Skipped % samples that failed on transcript validation

Hello, I think I getting annoying with my questions.

I am using Common Voice downloaded for Latvian language. Have tried to build a model, have fixed issue with UTF-8, but now I have issue with failed on transcription. What failed in transcription validation means?

python3 import_cv2.py --filter_alphabet /home/stass/latvian1/alphabet.txt /home/stass/latvian1
Loading TSV file:  /home/stass/latvian1/train.tsv
Saving new DeepSpeech-formatted CSV file to:  /home/stass/latvian1/clips/train.csv
Importing mp3 files...
Progress |###################################################  |  97% completedWriting CSV file for DeepSpeech.py as:  /home/stass/latvian1/clips/train.csv
Progress |#####################################################| 100% completed
Imported 120 samples.
Skipped 119 samples that failed on transcript validation.
Final amount of imported audio: 0:07:33.
Loading TSV file:  /home/stass/latvian1/test.tsv
Saving new DeepSpeech-formatted CSV file to:  /home/stass/latvian1/clips/test.csv
Importing mp3 files...
Progress |#######################################              |  75% completedWriting CSV file for DeepSpeech.py as:  /home/stass/latvian1/clips/test.csv
Progress |#                                                    | 100% completed
Imported 4 samples.
Skipped 4 samples that failed on transcript validation.
Final amount of imported audio: 0:00:14.
Progress |#####################################################| 100% completed
Progress |#####################################################| 100% completed

Just take a look at the importer’s code: https://github.com/mozilla/DeepSpeech/blob/29a2ac37f001e2b37a720d5b8da4a64b4aa384d6/bin/import_cv2.py#L119-L120
https://github.com/mozilla/DeepSpeech/blob/29a2ac37f001e2b37a720d5b8da4a64b4aa384d6/bin/import_cv2.py#L81-L83

It’s those which label_filter rejected.

Can I know which excactly triggers warming ?
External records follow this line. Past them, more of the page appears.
(** *** Number::toString, radix 10

    For a positive finite [x] the specification asks for integers [n], [k]
    and [s] with [k >= 1], [10^(k-1) <= s < 10^k], the Number of
    [s * 10^(n-k)] being [x], and [k] as small as possible; among several
    [s] the one closest to [x].  Seventeen digits always suffice. *)

(** The least [n >= n0] with [x < 10^n], looking at most [fuel] steps up. *)
Fixpoint scan_exp (fuel : nat) (n : Z) (x : Q) : Z :=
  match fuel with
  | O => n
  | S fuel' => if Qle_bool (ten_pow n) x then scan_exp fuel' (n + 1) x else n
  end.

Definition exp10 (x : Q) : Z := scan_exp 700 (-324) x.

Definition round_trips (x : Q) (k : Z) (c : Z * Z) : bool :=
  let '(s, n) := c in
  (10 ^ (k - 1) <=? s) && (s <? 10 ^ k)
  && Qeq_bool (value (dec s (n - k))) x.

Definition distance (x : Q) (k : Z) (c : Z * Z) : Q :=
  let '(s, n) := c in Qabs (inject_Z s * ten_pow (n - k) - x).

(** The two [k]-digit decimals that enclose [x]. *)
Definition candidates (x : Q) (n0 k : Z) : (Z * Z) * (Z * Z) :=
  let lo := Qfloor (x / ten_pow (n0 - k)) in
  let norm s := if s =? 10 ^ k then (10 ^ (k - 1), n0 + 1) else (s, n0) in
  (norm lo, norm (lo + 1)).

Definition try_digits (x : Q) (n0 k : Z) : option (Z * Z) :=
  let '(c1, c2) := candidates x n0 k in
  match round_trips x k c1, round_trips x k c2 with
  | true, false => Some c1
  | false, true => Some c2
  | true, true =>
      match Qcompare (distance x k c1) (distance x k c2) with
      | Lt => Some c1
      | Gt => Some c2
      | Eq => if Z.even (fst c1) then Some c1 else Some c2
      end
  | false, false => None
  end.

Fixpoint search_digits (x : Q) (n0 : Z) (fuel : nat) (k : Z) : option (Z * Z) :=
  match fuel with
  | O => None
  | S fuel' =>
      match try_digits x n0 k with
      | Some c => Some c
      | None => search_digits x n0 fuel' (k + 1)
      end
  end.

(** The digits [s] and the exponent [n] of a positive real [x]. *)
Definition shortest (x : Q) : Z * Z :=
  match search_digits x (exp10 x) 17 1 with
  | Some c => c
  | None => (0, 0)
  end.

(** The text for digits [ds] (these are [k] characters) and exponent [n]. *)
Definition layout (ds : string) (n : Z) : string :=
  let k := Z.of_nat (String.length ds) in
  if (k <=? n) && (n <=? 21) then
    ds ++ Str.repeat0 (Z.to_nat (n - k))
  else if (0 <? n) && (n <=? 21) then
    substring 0 (Z.to_nat n) ds ++ "." ++ substring (Z.to_nat n) (Z.to_nat (k - n)) ds
  else if (-6 <? n) && (n <=? 0) then
    "0." ++ Str.repeat0 (Z.to_nat (- n)) ++ ds
  else
    let e := n - 1 in
    let es := (if e <? 0 then "-" else "+") ++ digits (Z.abs e) in
    if k =? 1 then ds ++ "e" ++ es
    else substring 0 1 ds ++ "." ++ substring 1 (Z.to_nat (k - 1)) ds ++ "e" ++ es.

Definition positive_toString (x : Q) : string :=
  let '(s, n) := shortest x in layout (digits s) n.

Definition toString (x : number) : string :=
  match x with
  | S754_nan => "NaN"
  | S754_zero _ => "0"
  | S754_infinity s => if s then "-Infinity" else "Infinity"
  | S754_finite s _ _ =>
      (if s then "-" else "") ++ positive_toString (Qabs (value x))
  end.

(** *** Number.prototype.toFixed *)

(** The integer [n] for which [n / 10^f - x] is as close to zero as
    possible, the larger one when there are two. *)
Definition nearest_scaled (x : Q) (f : nat) : Z :=
  Qfloor (x * ten_pow (Z.of_nat f) + (1 # 2)).

(** The digits of [n] with a point before the last [f] of them. *)
Definition fixed_layout (n : Z) (f : nat) : string :=
  let m := digits n in
  match f with
  | O => m
  | S _ =>
      let k := String.length m in
      let m' := if (k <=? f)%nat then Str.repeat0 (f + 1 - k) ++ m else m in
      let k' := String.length m' in
      substring 0 (k' - f) m' ++ "." ++ substring (k' - f) f m'
  end.

Definition toFixed (x : number) (f : nat) : result string :=
  if (100 <? f)%nat then Throw RangeError
  else
    match x with
    | S754_nan | S754_infinity _ => Ok (toString x)
    | _ =>
        let a := Qabs (value x) in
        let sign := if is_negative x then "-" else "" in
        if Qle_bool (ten_pow 21) a then Ok (toString x)
        else Ok (sign ++ fixed_layout (nearest_scaled a f) f)
    end.

End Num.

Import Num.

(** ** The registry's records *)

(** [synth.inverted]: the parameters of an inverted synth. *)
Record inversion : Type := {
  entryPoint : number;
  upperLimit : number;
  lowerLimit : number
}.

(** One element of [synth.index]. *)
Record component : Type := {
  c_symbol : string;
  c_name : string;
  c_units : number
}.

(** An element of [snx.getSynths({ network })].  An absent (undefined)
    property is [None]; an object or an array, even an empty one, is truthy. *)
Record synth : Type := {
  s_name : string;
  s_desc : string;
  s_asset : string;
  s_inverted : option inversion;
  s_index : option (list component)
}.

(** An element of [snx.getTokens({ network })], with the properties the
    script reads.  [desc] is the display name. *)
Record entry : Type := {
  e_symbol : string;
  e_desc : string;
  e_asset : string;
  e_address : string;
  e_decimals : number;
  e_index : option (list component);
  e_inverted : option inversion;
  e_feed : option string
}.

(** An element of [tokens]: [Object.assign({ name: entry.desc, description },
    entry)].  [Object.assign] copies the record's own properties over the two
    new ones; the registry's token records are taken to have none called
    [name] or [description], so both are kept. *)
Record token : Type := {
  name : string;
  description : string;
  symbol : string;
  asset : string;
  address : string;
  decimals : number;
  index : option (list component);
  inverted : option inversion;
  feed : option string
}.

(** ** The threshold calculator *)

(** [(limit.toString().split('.')[1] || '').length] *)
Definition decimals_of (limit : number) : nat :=
  String.length (nth 1 (Str.split Str.dot (toString limit)) "").

Definition doRounding (entry limit : number) : result string :=
  let num := sub (mul entry two) limit in
  let decimals := decimals_of limit in
  toFixed num decimals.

(** ** The describer *)

Definition desc (synth : synth) : result string :=
  let underlying := Str.strip_prefix "Inverted " (s_desc synth) in
  let assetSuffix :=
    if negb (String.eqb (s_name synth) underlying) then " (" ++ s_asset synth ++ ")" else "" in
  if String.eqb (s_name synth) "sUSD" then
    Ok "Tracks the price of a single US Dollar (USD). This Synth always remains constant at 1."
  else
    match s_inverted synth with
    | Some {| entryPoint := entryPoint; upperLimit := upperLimit; lowerLimit := lowerLimit |} =>
        up <- doRounding entryPoint upperLimit ;;
        low <- doRounding entryPoint lowerLimit ;;
        Ok ("Inversely tracks the price of " ++ underlying ++ assetSuffix
            ++ " through price feeds supplied by an oracle. "
            ++ "The entry point is \$" ++ toString entryPoint
            ++ " (the approximate market price at time of creation). "
            ++ "This Synth freezes when it reaches its upper limit of \$" ++ toString upperLimit
            ++ " (i.e. when " ++ underlying ++ "'s "
            ++ "value reaches \$" ++ up
            ++ ") or its lower limit of \$" ++ toString lowerLimit
            ++ " (i.e. when " ++ underlying ++ "’s value "
            ++ "reaches \$" ++ low
            ++ "). If it reaches either of its limits and gets frozen, it will no longer be "
            ++ "able to be purchased on Synthetix.Exchange, but can still be traded for other Synths at its frozen "
            ++ "value. At some point after it has reached either of its limits, it will be substituted for another "
            ++ s_name synth ++ " with different limits.")
    | None =>
        match s_index synth with
        | Some index =>
            Ok ("Tracks the price of the index: " ++ underlying ++ assetSuffix
                ++ " through price feeds supplied by an oracle. "
                ++ "This index is made up of the following assets and weights: "
                ++ Str.join ", "
                     (map (fun c =>
                             toString (c_units c) ++ " of " ++ c_symbol c
                             ++ (if negb (String.eqb (c_name c) (c_symbol c))
                                 then " (" ++ c_name c ++ ")" else ""))
                          index)
                ++ ".")
        | None =>
            Ok ("Tracks the price of " ++ underlying ++ assetSuffix
                ++ " through price feeds supplied by an oracle.")
        end
    end.

(** ** The token list *)

(** [linkMap[asset]].  An object literal inherits the properties of
    [Object.prototype]: reading one of their names gives a function (or, for
    [__proto__], the prototype object), which is truthy and which a template
    literal prints as below (Node.js). *)
Definition linkMap : list (string * string) :=
  [ ("FTSE100", "ftse-gbp"); ("NIKKEI225", "n225-jpy") ].

Definition native (n : string) : string := "function " ++ n ++ "() { [native code] }".

Definition Object_prototype : list (string * string) :=
  [ ("constructor", native "Object");
    ("__defineGetter__", native "__defineGetter__");
    ("__defineSetter__", native "__defineSetter__");
    ("hasOwnProperty", native "hasOwnProperty");
    ("__lookupGetter__", native "__lookupGetter__");
    ("__lookupSetter__", native "__lookupSetter__");
    ("isPrototypeOf", native "isPrototypeOf");
    ("propertyIsEnumerable", native "propertyIsEnumerable");
    ("toString", native "toString");
    ("valueOf", native "valueOf");
    ("__proto__", "[object Object]");
    ("toLocaleString", native "toLocaleString") ].

Fixpoint lookup (key : string) (props : list (string * string)) : option string :=
  match props with
  | [] => None
  | (k, v) :: rest => if String.eqb k key then Some v else lookup key rest
  end.

(** Property read on an object literal: own properties first, then the
    prototype's. *)
Definition get_property (own : list (string * string)) (key : string) : option string :=
  match lookup key own with
  | Some v => Some v
  | None => lookup key Object_prototype
  end.

(** [s] as a condition: a string is truthy when it is not empty. *)
Definition truthy (s : option string) : bool :=
  match s with
  | Some (String _ _) => true
  | _ => false
  end.

Definition getLinkToAsset (name asset : string) : string :=
  Str.toLowerCase (Str.join "-" (tl (Str.split Str.space name)) ++ "-s" ++ asset).

(** What the script writes and prints. *)
Record world : Type := {
  console : list string;
  list_md : option string
}.

Definition console_log (line : string) (w : world) : world :=
  {| console := console w ++ [line]; list_md := list_md w |}.

(** [fs.writeFileSync(path, data)] on [content/tokens/list.md]. *)
Definition writeFileSync (data : string) (w : world) : world :=
  {| console := console w; list_md := Some data |}.

Section Build.

(** [numbro(num).format({ optionalMantissa: true, mantissa: 5,
    thousandSeparated: true })] *)
Variable format : number -> string.

(** [snx.getUsers({ network, user: 'oracle' }).address] *)
Variable snxOracle : string.

(** [Array.prototype.sort(comparefn)] of the engine. *)
Variable sort : (token -> token -> Z) -> list token -> list token.

(** [snx.getSynths({ network })] and [snx.getTokens({ network })] *)
Variable synths : list synth.
Variable entries : list entry.

Definition SNX_description : string :=
  "The Synthetix Network Token (SNX) gets staked as collateral to back Synths and entitles stakers to receive fees generated by Synth trades on Synthetix.Exchange.".

(** The callback of [getTokens(...).map]: [desc(undefined)] throws a
    TypeError when it reads [synth.desc]. *)
Definition make_token (entry : entry) : result token :=
  let synth := find (fun s => String.eqb (s_name s) (e_symbol entry)) synths in
  description <-
    (if String.eqb (e_symbol entry) "SNX" then Ok SNX_description
     else match synth with
          | Some s => desc s
          | None => Throw TypeError
          end) ;;
  Ok {| name := e_desc entry;
        description := description;
        symbol := e_symbol entry;
        asset := e_asset entry;
        address := e_address entry;
        decimals := e_decimals entry;
        index := e_index entry;
        inverted := e_inverted entry;
        feed := e_feed entry |}.

Definition by_asset (a b : token) : Z := if Str.gtb (asset a) (asset b) then 1 else -1.
Definition by_name (a b : token) : Z := if Str.gtb (name a) (name b) then 1 else -1.

Definition tokens : result (list token) :=
  made <- mapM make_token entries ;;
  Ok (sort by_asset made).

Definition addInverseParameters (t : token) : string :=
  match inverted t with
  | None => ""
  | Some inverted =>
      "**Inverse of**: [s" ++ asset t ++ "](#" ++ getLinkToAsset (name t) (asset t) ++ ")"
      ++ Str.nl ++ Str.nl
      ++ "| Entry Point | Upper Limit | Lower Limit |" ++ Str.nl
      ++ "| - | - | - |" ++ Str.nl
      ++ "| $" ++ format (entryPoint inverted) ++ " | $" ++ format (upperLimit inverted)
      ++ " | $" ++ format (lowerLimit inverted) ++ "|" ++ Str.nl ++ Str.nl
  end.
label = label_filter(sample[1])
        with lock:
            if file_size == -1:
                # Excluding samples that failed upon conversion
                counter['failed'] += 1
            elif label is None:
                # Excluding samples that failed on label validation
                counter['invalid_label'] += 1
            elif int(frames/SAMPLE_RATE*1000/10/2) < len(str(label)):
                # Excluding samples that are too short to fit the transcript
                counter['too_short'] += 1
            elif frames/SAMPLE_RATE > MAX_SECS:
                # Excluding very long samples to keep a reasonable batch-size
                counter['too_long'] += 1

Please, this is free and open source software, I’ve linked you to the proper code and explained to you, can you make an effort and read label_filter ?

Ok thank you I will try my best.

What does invalid label means ? That was my question , sorry for unclear explanation.

I already replied to you. Those rejected by label_filter

Usually just 1% of CV data is corrupt, for smaller languages this can be higher. @lissyx is hinting at that about half your samples seem to be bad and are therefore left out. Simply go through the dir and listen to them. You’ll see the problem :slight_smile:

For better analyis I would put something like

print("Bad file (reason -1): " + sample[0])

in each if to see which files cause what problem. This will help you in the future, I know that from experience.

I found solution to this. Alphabet.txt must contain space as character.

2 Likes